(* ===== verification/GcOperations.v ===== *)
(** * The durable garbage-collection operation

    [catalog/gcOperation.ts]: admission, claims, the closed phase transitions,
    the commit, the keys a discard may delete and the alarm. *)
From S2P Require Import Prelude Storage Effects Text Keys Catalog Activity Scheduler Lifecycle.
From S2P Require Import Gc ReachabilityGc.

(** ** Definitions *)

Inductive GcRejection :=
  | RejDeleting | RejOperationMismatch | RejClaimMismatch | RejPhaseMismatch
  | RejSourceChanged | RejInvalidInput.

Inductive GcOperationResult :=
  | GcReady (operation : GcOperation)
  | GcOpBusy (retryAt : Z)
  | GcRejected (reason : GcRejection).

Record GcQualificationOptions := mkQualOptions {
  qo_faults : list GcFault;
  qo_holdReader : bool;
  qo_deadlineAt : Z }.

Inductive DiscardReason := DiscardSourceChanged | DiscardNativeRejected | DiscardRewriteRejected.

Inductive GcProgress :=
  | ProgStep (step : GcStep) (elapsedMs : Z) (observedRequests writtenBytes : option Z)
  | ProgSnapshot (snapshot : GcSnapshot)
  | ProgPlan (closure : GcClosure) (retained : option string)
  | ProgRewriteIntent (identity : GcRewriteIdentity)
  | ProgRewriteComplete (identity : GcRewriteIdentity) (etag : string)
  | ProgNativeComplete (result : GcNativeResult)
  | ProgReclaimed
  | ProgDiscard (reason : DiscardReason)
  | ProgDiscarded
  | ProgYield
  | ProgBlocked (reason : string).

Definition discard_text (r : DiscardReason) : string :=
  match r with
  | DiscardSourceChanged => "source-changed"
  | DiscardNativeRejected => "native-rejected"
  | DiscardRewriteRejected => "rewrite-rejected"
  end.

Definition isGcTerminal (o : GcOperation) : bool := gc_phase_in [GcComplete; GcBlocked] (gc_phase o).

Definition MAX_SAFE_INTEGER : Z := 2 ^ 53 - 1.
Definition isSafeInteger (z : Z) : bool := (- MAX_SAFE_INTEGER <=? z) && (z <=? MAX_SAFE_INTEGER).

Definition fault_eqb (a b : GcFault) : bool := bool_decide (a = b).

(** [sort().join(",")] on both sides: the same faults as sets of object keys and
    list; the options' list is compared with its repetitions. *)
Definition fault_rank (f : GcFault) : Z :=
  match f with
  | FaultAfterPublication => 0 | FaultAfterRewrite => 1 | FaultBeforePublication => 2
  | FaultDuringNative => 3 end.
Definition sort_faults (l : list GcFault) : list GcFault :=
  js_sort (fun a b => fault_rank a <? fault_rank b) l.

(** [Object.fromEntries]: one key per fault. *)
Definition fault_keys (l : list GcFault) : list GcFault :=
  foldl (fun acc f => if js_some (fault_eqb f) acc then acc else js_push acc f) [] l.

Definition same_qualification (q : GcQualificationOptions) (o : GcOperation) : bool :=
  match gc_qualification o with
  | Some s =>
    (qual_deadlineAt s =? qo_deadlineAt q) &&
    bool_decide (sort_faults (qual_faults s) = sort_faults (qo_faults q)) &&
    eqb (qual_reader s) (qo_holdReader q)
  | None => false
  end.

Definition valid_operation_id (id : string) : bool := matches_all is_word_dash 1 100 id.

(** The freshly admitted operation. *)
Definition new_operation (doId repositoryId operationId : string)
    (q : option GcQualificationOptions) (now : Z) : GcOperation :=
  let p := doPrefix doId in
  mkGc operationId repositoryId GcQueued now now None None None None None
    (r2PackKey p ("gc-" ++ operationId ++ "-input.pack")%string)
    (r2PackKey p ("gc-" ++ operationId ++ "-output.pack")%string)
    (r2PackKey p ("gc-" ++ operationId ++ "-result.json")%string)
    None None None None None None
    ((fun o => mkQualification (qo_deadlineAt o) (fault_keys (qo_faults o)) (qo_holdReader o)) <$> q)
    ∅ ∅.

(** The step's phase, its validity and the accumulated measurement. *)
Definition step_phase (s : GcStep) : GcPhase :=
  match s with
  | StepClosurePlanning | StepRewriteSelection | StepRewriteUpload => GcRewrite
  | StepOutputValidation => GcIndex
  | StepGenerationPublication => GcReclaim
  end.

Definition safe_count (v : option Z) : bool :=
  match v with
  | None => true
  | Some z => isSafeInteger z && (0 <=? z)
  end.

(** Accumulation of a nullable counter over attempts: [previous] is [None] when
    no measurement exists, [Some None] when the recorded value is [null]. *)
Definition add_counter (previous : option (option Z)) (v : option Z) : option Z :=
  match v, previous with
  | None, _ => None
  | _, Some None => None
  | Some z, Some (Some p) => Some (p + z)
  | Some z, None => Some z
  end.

────────────────────

→ Task instructions:
Repeat exactly the lines above from the one with "let p := doPrefix doId in" up to and including the one with "Some (p + z)". No other line belongs in the reply.

→ Response:
  let p := doPrefix doId in
  mkGc operationId repositoryId GcQueued now now None None None None None
    (r2PackKey p ("gc-" ++ operationId ++ "-input.pack")%string)
    (r2PackKey p ("gc-" ++ operationId ++ "-output.pack")%string)
    (r2PackKey p ("gc-" ++ operationId ++ "-result.json")%string)
    None None None None None None
    ((fun o => mkQualification (qo_deadlineAt o) (fault_keys (qo_faults o)) (qo_holdReader o)) <$> q)
    ∅ ∅.

(** The step's phase, its validity and the accumulated measurement. *)
Definition step_phase (s : GcStep) : GcPhase :=
  match s with
  | StepClosurePlanning | StepRewriteSelection | StepRewriteUpload => GcRewrite
  | StepOutputValidation => GcIndex
  | StepGenerationPublication => GcReclaim
  end.

Definition safe_count (v : option Z) : bool :=
  match v with
  | None => true
  | Some z => isSafeInteger z && (0 <=? z)
  end.

(** Accumulation of a nullable counter over attempts: [previous] is [None] when
    no measurement exists, [Some None] when the recorded value is [null]. *)
Definition add_counter (previous : option (option Z)) (v : option Z) : option Z :=
  match v, previous with
  | None, _ => None
  | _, Some None => None
  | Some z, Some (Some p) => Some (p + z)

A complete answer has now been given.